- **Data listing**
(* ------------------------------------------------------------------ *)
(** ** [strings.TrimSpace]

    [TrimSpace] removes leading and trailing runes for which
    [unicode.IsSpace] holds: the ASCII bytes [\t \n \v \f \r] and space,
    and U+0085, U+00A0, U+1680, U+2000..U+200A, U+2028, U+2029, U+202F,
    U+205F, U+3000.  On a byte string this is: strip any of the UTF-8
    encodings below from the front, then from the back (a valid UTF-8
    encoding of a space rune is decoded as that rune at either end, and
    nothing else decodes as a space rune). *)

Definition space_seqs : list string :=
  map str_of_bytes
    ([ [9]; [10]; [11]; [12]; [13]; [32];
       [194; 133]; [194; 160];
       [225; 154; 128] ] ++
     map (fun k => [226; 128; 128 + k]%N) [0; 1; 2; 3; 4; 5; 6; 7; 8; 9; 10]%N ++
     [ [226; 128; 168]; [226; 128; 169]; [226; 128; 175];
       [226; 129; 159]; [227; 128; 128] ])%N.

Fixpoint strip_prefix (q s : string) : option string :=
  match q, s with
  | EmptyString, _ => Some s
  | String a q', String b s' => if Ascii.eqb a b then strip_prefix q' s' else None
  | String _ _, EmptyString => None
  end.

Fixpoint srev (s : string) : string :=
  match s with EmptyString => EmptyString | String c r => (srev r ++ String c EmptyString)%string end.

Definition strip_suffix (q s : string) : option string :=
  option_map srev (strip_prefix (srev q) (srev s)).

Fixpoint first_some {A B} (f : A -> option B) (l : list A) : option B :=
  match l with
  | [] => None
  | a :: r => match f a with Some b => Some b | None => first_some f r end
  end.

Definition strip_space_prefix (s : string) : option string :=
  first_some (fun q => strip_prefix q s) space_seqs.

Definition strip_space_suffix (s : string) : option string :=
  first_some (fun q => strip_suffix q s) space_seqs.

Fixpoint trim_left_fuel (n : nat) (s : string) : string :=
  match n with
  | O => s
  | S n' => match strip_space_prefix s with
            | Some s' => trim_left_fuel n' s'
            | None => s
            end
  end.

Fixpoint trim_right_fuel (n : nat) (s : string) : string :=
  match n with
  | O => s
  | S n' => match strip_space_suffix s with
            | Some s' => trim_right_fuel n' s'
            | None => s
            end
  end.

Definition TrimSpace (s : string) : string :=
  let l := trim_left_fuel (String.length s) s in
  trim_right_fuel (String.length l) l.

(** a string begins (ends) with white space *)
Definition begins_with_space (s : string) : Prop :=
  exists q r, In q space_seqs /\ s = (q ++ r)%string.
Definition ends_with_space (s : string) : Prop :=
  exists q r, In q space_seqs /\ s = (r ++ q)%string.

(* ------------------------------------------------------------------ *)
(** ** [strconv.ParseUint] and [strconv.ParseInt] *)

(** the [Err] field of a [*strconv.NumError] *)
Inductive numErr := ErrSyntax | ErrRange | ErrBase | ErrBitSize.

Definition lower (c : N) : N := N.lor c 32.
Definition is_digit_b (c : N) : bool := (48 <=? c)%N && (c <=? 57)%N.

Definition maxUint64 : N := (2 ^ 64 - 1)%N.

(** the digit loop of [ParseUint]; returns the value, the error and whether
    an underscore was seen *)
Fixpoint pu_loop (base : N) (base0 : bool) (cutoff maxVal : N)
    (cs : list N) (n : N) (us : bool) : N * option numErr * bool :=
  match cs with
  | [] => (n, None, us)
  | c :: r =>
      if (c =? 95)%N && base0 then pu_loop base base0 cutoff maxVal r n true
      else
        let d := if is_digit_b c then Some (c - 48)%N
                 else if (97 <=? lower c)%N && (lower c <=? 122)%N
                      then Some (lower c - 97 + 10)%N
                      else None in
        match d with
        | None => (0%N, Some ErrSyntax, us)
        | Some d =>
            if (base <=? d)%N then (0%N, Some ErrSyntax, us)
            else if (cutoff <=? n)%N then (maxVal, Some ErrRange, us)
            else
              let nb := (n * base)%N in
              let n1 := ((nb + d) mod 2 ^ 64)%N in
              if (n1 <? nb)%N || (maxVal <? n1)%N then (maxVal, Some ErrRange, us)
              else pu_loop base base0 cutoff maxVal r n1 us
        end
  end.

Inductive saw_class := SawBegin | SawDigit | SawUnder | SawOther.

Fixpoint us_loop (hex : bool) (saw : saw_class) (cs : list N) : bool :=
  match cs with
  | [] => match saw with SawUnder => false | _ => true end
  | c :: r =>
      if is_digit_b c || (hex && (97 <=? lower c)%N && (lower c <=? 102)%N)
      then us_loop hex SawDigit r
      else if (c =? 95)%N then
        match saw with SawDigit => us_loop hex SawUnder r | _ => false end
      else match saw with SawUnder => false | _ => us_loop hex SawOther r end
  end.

* * *

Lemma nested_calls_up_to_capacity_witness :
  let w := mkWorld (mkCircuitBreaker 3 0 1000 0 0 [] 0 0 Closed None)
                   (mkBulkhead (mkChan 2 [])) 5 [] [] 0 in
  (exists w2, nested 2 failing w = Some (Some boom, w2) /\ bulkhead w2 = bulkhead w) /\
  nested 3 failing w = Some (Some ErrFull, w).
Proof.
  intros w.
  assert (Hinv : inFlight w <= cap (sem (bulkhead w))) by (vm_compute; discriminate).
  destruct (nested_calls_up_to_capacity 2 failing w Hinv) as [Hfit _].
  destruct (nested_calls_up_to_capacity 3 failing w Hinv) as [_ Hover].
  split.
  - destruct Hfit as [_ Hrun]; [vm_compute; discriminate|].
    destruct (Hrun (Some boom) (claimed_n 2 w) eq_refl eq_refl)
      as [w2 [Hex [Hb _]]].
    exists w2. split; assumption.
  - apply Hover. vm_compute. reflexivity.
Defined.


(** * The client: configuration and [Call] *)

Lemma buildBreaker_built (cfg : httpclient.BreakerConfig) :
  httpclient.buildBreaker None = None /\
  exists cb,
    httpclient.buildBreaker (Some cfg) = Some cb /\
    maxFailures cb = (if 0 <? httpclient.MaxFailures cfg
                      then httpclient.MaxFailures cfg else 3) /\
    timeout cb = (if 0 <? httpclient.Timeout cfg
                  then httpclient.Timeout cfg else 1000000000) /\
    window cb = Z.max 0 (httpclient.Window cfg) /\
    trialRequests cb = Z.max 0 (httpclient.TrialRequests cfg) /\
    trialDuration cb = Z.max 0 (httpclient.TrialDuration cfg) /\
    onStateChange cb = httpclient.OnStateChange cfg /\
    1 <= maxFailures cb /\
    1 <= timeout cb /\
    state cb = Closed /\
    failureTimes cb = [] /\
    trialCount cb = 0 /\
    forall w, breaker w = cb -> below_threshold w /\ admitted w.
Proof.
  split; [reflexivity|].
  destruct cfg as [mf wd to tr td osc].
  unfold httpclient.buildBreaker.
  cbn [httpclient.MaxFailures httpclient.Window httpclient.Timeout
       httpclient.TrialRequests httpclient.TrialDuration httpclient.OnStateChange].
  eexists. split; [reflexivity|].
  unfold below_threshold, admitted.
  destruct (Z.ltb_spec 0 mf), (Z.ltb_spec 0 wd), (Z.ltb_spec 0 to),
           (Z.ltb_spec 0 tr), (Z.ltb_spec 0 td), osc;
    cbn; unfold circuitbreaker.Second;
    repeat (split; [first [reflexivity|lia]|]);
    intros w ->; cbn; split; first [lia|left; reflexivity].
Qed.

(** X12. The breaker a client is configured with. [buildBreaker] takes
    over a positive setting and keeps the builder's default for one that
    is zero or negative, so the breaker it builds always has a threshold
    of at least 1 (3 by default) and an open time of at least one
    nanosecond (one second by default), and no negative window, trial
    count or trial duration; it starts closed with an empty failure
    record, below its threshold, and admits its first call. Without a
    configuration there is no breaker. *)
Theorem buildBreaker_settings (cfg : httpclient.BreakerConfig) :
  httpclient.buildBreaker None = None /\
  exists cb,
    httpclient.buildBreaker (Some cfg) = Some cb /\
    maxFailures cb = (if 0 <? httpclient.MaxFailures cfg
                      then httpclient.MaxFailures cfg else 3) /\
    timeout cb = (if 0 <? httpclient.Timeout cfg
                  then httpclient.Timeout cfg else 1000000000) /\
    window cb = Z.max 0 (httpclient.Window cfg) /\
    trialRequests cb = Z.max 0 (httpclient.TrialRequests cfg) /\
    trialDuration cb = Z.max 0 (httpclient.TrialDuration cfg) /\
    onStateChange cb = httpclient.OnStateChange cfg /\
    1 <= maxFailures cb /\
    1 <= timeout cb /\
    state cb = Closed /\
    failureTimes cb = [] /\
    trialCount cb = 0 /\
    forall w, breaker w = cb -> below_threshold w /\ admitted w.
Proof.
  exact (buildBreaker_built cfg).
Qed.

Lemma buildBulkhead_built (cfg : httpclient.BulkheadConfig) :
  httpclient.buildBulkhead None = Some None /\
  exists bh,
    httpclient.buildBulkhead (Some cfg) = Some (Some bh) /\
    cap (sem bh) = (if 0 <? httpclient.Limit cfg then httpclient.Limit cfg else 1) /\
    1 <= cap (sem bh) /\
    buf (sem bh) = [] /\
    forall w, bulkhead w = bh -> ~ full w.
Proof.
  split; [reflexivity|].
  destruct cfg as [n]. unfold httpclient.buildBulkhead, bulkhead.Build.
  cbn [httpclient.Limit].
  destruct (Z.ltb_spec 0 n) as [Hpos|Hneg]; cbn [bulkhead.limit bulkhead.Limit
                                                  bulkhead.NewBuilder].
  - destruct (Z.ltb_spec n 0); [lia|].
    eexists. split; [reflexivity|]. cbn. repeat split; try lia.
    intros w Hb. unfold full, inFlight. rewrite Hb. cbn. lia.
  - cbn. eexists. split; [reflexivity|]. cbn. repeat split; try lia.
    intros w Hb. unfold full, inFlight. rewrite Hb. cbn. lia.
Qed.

==

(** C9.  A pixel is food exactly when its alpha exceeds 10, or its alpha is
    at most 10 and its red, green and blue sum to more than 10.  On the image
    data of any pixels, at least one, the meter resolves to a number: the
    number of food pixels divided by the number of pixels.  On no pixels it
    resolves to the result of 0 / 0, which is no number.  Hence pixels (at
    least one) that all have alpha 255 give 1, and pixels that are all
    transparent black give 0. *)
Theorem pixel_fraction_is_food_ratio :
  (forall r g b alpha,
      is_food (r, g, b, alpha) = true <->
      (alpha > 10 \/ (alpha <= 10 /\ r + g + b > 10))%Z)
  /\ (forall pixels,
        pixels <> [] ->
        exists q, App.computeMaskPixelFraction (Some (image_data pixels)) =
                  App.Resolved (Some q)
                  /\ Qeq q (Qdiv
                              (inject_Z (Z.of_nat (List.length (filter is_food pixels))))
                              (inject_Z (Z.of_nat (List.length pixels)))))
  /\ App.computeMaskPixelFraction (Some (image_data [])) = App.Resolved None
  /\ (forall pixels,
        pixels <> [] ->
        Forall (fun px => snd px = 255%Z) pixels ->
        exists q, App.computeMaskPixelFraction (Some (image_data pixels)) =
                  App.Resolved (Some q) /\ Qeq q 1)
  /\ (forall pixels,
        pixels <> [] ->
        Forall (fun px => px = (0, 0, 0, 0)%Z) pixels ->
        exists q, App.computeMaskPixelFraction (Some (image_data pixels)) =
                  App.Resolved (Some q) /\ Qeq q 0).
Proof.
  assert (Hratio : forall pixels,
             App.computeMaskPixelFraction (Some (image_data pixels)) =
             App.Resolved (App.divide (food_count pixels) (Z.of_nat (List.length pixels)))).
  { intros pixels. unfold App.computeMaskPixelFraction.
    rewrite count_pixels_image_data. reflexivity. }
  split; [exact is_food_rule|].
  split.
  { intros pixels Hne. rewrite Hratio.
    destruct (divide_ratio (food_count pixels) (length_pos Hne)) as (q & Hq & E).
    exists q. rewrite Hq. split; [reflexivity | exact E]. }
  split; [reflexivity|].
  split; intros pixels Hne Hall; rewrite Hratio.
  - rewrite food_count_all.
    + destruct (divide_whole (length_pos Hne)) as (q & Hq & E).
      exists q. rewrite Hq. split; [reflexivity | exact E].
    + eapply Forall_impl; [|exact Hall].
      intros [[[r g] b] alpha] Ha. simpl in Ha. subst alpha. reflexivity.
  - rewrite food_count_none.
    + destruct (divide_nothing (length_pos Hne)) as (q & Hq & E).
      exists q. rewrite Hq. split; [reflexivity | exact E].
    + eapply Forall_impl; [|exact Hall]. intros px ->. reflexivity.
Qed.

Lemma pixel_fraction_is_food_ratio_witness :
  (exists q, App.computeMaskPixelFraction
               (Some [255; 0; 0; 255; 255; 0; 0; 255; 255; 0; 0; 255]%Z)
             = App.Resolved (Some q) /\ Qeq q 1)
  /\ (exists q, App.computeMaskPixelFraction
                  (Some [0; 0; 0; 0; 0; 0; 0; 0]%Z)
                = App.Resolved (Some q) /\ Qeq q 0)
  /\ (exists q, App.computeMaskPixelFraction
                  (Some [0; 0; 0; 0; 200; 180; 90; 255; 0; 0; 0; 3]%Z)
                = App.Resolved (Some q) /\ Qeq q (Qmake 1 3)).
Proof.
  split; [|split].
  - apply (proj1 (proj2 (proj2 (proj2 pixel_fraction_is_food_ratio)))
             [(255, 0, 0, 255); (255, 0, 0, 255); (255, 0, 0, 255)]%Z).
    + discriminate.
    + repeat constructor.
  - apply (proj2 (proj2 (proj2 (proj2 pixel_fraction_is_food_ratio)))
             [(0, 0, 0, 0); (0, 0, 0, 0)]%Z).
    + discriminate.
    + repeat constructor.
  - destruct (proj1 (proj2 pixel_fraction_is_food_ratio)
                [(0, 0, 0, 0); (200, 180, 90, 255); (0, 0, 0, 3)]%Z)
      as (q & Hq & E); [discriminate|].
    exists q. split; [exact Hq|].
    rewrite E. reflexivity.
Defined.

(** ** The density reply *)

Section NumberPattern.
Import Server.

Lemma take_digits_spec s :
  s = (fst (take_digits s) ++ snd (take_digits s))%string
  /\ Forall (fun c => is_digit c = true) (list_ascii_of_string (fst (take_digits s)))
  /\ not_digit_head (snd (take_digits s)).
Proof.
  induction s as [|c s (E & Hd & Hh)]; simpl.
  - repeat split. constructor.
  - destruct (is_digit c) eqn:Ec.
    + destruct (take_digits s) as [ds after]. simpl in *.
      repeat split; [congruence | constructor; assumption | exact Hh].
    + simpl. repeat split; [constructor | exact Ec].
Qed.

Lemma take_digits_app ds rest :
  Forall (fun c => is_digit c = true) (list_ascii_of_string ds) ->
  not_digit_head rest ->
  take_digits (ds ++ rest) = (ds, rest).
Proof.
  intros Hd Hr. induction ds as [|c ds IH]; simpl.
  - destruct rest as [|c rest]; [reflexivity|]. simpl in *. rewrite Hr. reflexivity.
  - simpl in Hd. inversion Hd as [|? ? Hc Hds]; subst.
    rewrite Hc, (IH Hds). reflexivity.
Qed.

- **What the task asks**
Copy out all lines from the records where the word "subst" appears.

- **Your solution**
      intros [[[r g] b] alpha] Ha. simpl in Ha. subst alpha. reflexivity.
  - simpl in Hd. inversion Hd as [|? ? Hc Hds]; subst.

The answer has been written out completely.